- **WHAT NEEDS TO BE DONE**: State how many lines in these records contain the word "world", and nothing else.

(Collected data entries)
=== Section Start ===

(** The round after that ends the loop. *)
Lemma runs_last_round r :
  drained (base r) -> runs (run_round tid) r (λ b P, b = false ∧ drained P ∧ P.(world) = (base r).(world)).
Proof.
  intros Hd. pose proof Hd as [Hmf Hsf Hm Hidle (b & Hb & Hst) Hq Hact Hstop]. unfold run_round, take_task.
  eapply runs_bind, runs_bind, runs_gets. intros r1 Hr1. rewrite Hq. cbn [find_task].
  apply runs_ret. intros r2 Hr2. apply runs_bind, runs_maybe_tickle. intros r3 Hr3.
  rewrite Hr2, Hr1 in Hr3. unfold run_idle_fiber. apply runs_bind, runs_gets. intros r4 Hr4.
  rewrite Hr3, Hidle. eapply runs_bind. unfold fiber_state. eapply runs_bind, runs_fibers.
  { rewrite Hr4, Hr3. by apply get_fiber_run. }
  intros r5 Hr5. apply runs_ret. intros r6 Hr6. rewrite bool_decide_true by done.
  apply runs_ret. rewrite Hr6, Hr5, Hr4, Hr3. split_and!; try done.
  split; autorewrite with locals; try done; cbn; eauto.
Qed.

(** The reference: a queue that is served from its head, the new tasks going
    to its end. *)
Inductive fifo : list (ScheduleTask W) -> W -> W -> Prop :=
| fifo_nil w : fifo [] w w
| fifo_cons t cb q w w' :
    t.(task_cb) = Some cb -> fifo (q ++ (effect_of cb w).2) (effect_of cb w).1 w' ->
    fifo (t :: q) w w'.

Lemma runs_loop q w w' :
  stopped = true -> fifo q w w' -> Forall straight_task q ->
  ∃ fuel, ∀ r, running 0 (base r) -> (base r).(sch).(m_tasks) = q -> (base r).(world) = w ->
    runs (run_loop fuel tid) r (λ b P, b = true ∧ drained P ∧ P.(world) = w').
Proof.
  intros Hstopped. induction 1 as [w|t cb q w w' Hcb Hfifo IH]; intros Hq.
  - exists 2. intros r Hr Hempty Hw. cbn [run_loop]. eapply runs_bind, runs_mono; [by apply runs_idle_round|].
    intros b P (-> & Hd & HwP) r1 <-. eapply runs_bind, runs_mono; [by apply runs_last_round|].
    intros b P (-> & Hd' & HwP') r2 <-. apply runs_ret. split_and!; [done..|]. by rewrite HwP', HwP.
  - apply Forall_cons in Hq as [Ht Hq]. destruct IH as (fuel & IH).
    { apply Forall_app. split; [done|]. apply effect_of_straight.
      destruct Ht as (_ & _ & cb' & Hcb' & Hst). congruence. }
    exists (S fuel). intros r Hr Htasks Hw. cbn [run_loop].
    eapply runs_bind, runs_mono; [by eapply runs_round|].
    intros b P (-> & Hr1 & Htasks1 & Hw1) r1 <-. apply IH; [done|by rewrite Htasks1, Hw|by rewrite Hw1, Hw].
Qed.

(** ** Tasks that stop half way *)

(** A program that ends the process. *)
Definition halts {A} (m : prog std_exception R A) r (w : fault) : Prop :=
  quiet r -> (m r).1 = Halt w.

Lemma halts_here {A B} (m : prog std_exception R A) (f : A -> prog std_exception R B) r w :
  halts m r w -> halts (m ≫= f) r w.
Proof.
  intros Hm Hq. specialize (Hm Hq). destruct (m r) as [o r'] eqn:Hr. cbn in Hm. subst o.
  by rewrite (bind_halt _ _ _ _ _ Hr).
Qed.

Lemma halts_later {A B} (m : prog std_exception R A) (f : A -> prog std_exception R B) r w :
  runs m r (λ a P, ∀ r', base r' = P -> halts (f a) r' w) -> halts (m ≫= f) r w.
Proof.
  intros Hm Hq. destruct (Hm Hq) as (a & r' & Hr & Hf & Hq'). rewrite (bind_run _ _ _ _ _ Hr). by apply Hf.
Qed.

Lemma halts_fibers {A} (m : prog std_exception (fiber_env W) A) r w :
  (m (env_of tid (base r))).1 = Halt w -> halts (on_fibers tid m) r w.
Proof.
  intros Hm _. unfold on_fibers, on_base, zoom. destruct (m _) as [o e]. cbn in Hm. by subst.
Qed.

(** A fiber of the pool that has been resumed. *)
Record entered (p : fiber_ptr) P0 P : Prop := {
  ent_sch : P.(sch) = P0.(sch);
  ent_world : P.(world) = P0.(world);
  ent_fiber : (local_of tid P).(l_fiber) = Some p
}.

(** [resume] of a task of the pool, up to the call of its callback. *)
Lemma runs_enter_task n l p (cb : option (fiber_fn W)) r :
  holding n l p (ready_fiber cb) (base r) ->
  runs (on_fibers tid (resume p)) r (λ c P, c = AtMainFunc ∧ entered p (base r) P ∧
    holding n l p (λ b, pool_fiber b ∧ b.(m_state) = RUNNING ∧ b.(m_cb) = cb) P ∧
    P.(heap) !! sf = Some (with_ctx InResume bs)).
Proof.
  intros [Hsf Hmf Hidle Hown Hpool Hok Hall Hp Hni (b & Hb & Hready) Hact Hstop].
  pose proof Hready as (Hstk & Hrun & Hst & Hctx & Hcb). pose proof Hown as [(c & Hc) (bi & Hi & Hir) Hm].
  destruct (Hall _ Hp) as (Hpsf & Hpi & Hpm). destruct Hdistinct as (Hd1 & Hd2 & Hd3).
  eapply runs_fibers.
  { eapply (resume_run p sf _ b (with_ctx c bs)); [done|done|done|done|]. unfold home_of. by rewrite Hrun. }
  split_and!; [done| | |].
  - split; [done|done|by autorewrite with locals].
  - assert (p < length (heap (base r))) by by eapply lookup_lt_Some.
    assert (sf < length (heap (base r))) by by eapply lookup_lt_Some.
    split; autorewrite with locals; try done; cbn.
    + apply own_same with (<[sf := with_ctx InResume bs]> (heap (base r))).
      * split; [exists InResume; by rewrite list_lookup_insert_eq|
          exists bi; by rewrite list_lookup_insert_ne|by rewrite list_lookup_insert_ne].
      * intros q Hq. destruct (decide (q = sf)) as [->|]; [by rewrite !list_lookup_insert_eq by by rewrite ?length_insert|].
        rewrite !(list_lookup_insert_ne _ sf) by done. apply list_lookup_insert_ne. intros ->. by apply Hq.
    + apply (pool_ok_heap (<[p := with_state RUNNING b]> (heap (base r)))).
      * by eapply pool_ok_insert.
      * intros q Hq. apply list_lookup_insert_ne. intros <-. by destruct (Hall _ (idle_in_all _ _ Hok _ Hq)).
      * intros q bq Hq Hbq. rewrite list_lookup_insert_ne by (intros <-; by destruct (Hall _ Hq)).
        destruct (decide (q = p)) as [->|Hqp].
        -- rewrite list_lookup_insert_eq by done. eexists. split; [done|]. by split.
        -- rewrite list_lookup_insert_ne by done. by destruct (all_pool_fibers _ _ Hok q Hq) as (? & ? & ?); eauto.
    + exists (with_state RUNNING b). by rewrite list_lookup_insert_ne, list_lookup_insert_eq by done.
  - cbn. by rewrite list_lookup_insert_eq by (rewrite length_insert; by eapply lookup_lt_Some).
Qed.

(** A program on the fibers that does not change them. *)
Lemma runs_fibers_read {A} (m : prog std_exception (fiber_env W) A) r a Q :
  m (env_of tid (base r)) = (Ret a, env_of tid (base r)) ->
  (∀ P, P = put_env tid (env_of tid (base r)) (base r) -> local_of tid P = local_of tid (base r) ->
    P.(heap) = (base r).(heap) -> P.(sch) = (base r).(sch) -> P.(world) = (base r).(world) -> Q a P) ->
  runs (on_fibers tid m) r Q.
Proof.
  intros Hm HQ. eapply runs_fibers; [exact Hm|]. apply HQ; try done.
  rewrite local_of_put_env. unfold env_of. cbn. by destruct (local_of tid (base r)).
Qed.

Lemma holding_read n l p Q P P' :
  holding n l p Q P -> local_of tid P' = local_of tid P -> P'.(heap) = P.(heap) ->
  P'.(sch).(m_activeThreadCount) = P.(sch).(m_activeThreadCount) ->
  P'.(sch).(m_stopping) = P.(sch).(m_stopping) -> holding n l p Q P'.
Proof. intros [] Hl Hh Ha Hs. split; rewrite ?Hl, ?Hh, ?Ha, ?Hs; done. Qed.

Lemma GetThis_run (e : fiber_env W) p : e.(t_fiber) = Some p -> GetThis e = (Ret p, e).
Proof. intros Ht. unfold GetThis. erewrite bind_run by done. by rewrite Ht. Qed.

(** A running task yields: its rest is in its context only. *)
Lemma runs_yield n l p k r :
  holding n l p (λ b, pool_fiber b ∧ b.(m_state) = RUNNING) (base r) ->
  (base r).(heap) !! sf = Some (with_ctx InResume bs) -> (local_of tid (base r)).(l_fiber) = Some p ->
  runs (run_callback tid p (Yield k)) r (λ _ P,
    holding n l p (λ b, b.(m_state) = TERM ∨ b.(m_state) = READY) P ∧
    P.(sch) = (base r).(sch) ∧ P.(world) = (base r).(world)).
Proof.
  intros Hhold Hc Hfib. cbn [run_callback]. eapply runs_bind, runs_fibers_read; [by apply GetThis_run|].
  intros P HP HlP HhP HsP HwP r1 Hr1. rewrite <-Hr1 in HlP, HhP, HsP, HwP.
  assert (holding n l p (λ b, pool_fiber b ∧ b.(m_state) = RUNNING) (base r1)) as Hhold1
    by (eapply holding_read; [done|done|done|by rewrite HsP|by rewrite HsP]).
  destruct Hhold1 as [Hsf Hmf Hidle Hown Hpool Hok Hall Hp Hni (b & Hb & [Hstk Hrun] & Hst) Hact Hstop].
  destruct (Hall _ Hp) as (Hpsf & Hpi & Hpm).
  eapply runs_bind, runs_fibers.
  { eapply (yield_run p sf (InCallback k)); [exact Hb| |done|by left|unfold home_of; by rewrite Hrun].
    unfold env_of; cbn. by rewrite HhP. }
  intros r2 Hr2. apply runs_ret. rewrite Hr2. rewrite <-HsP, <-HwP. split; [|done].
  assert (p < length (heap (base r1))) by by eapply lookup_lt_Some.
  split; autorewrite with locals; try done; cbn.
  - by apply own_insert.
  - by eapply pool_ok_insert.
  - eexists. rewrite list_lookup_insert_eq by done. split; [done|]. right. cbn. by rewrite Hst.
Qed.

=== Section End ===

- **RESULT BELOW**: 6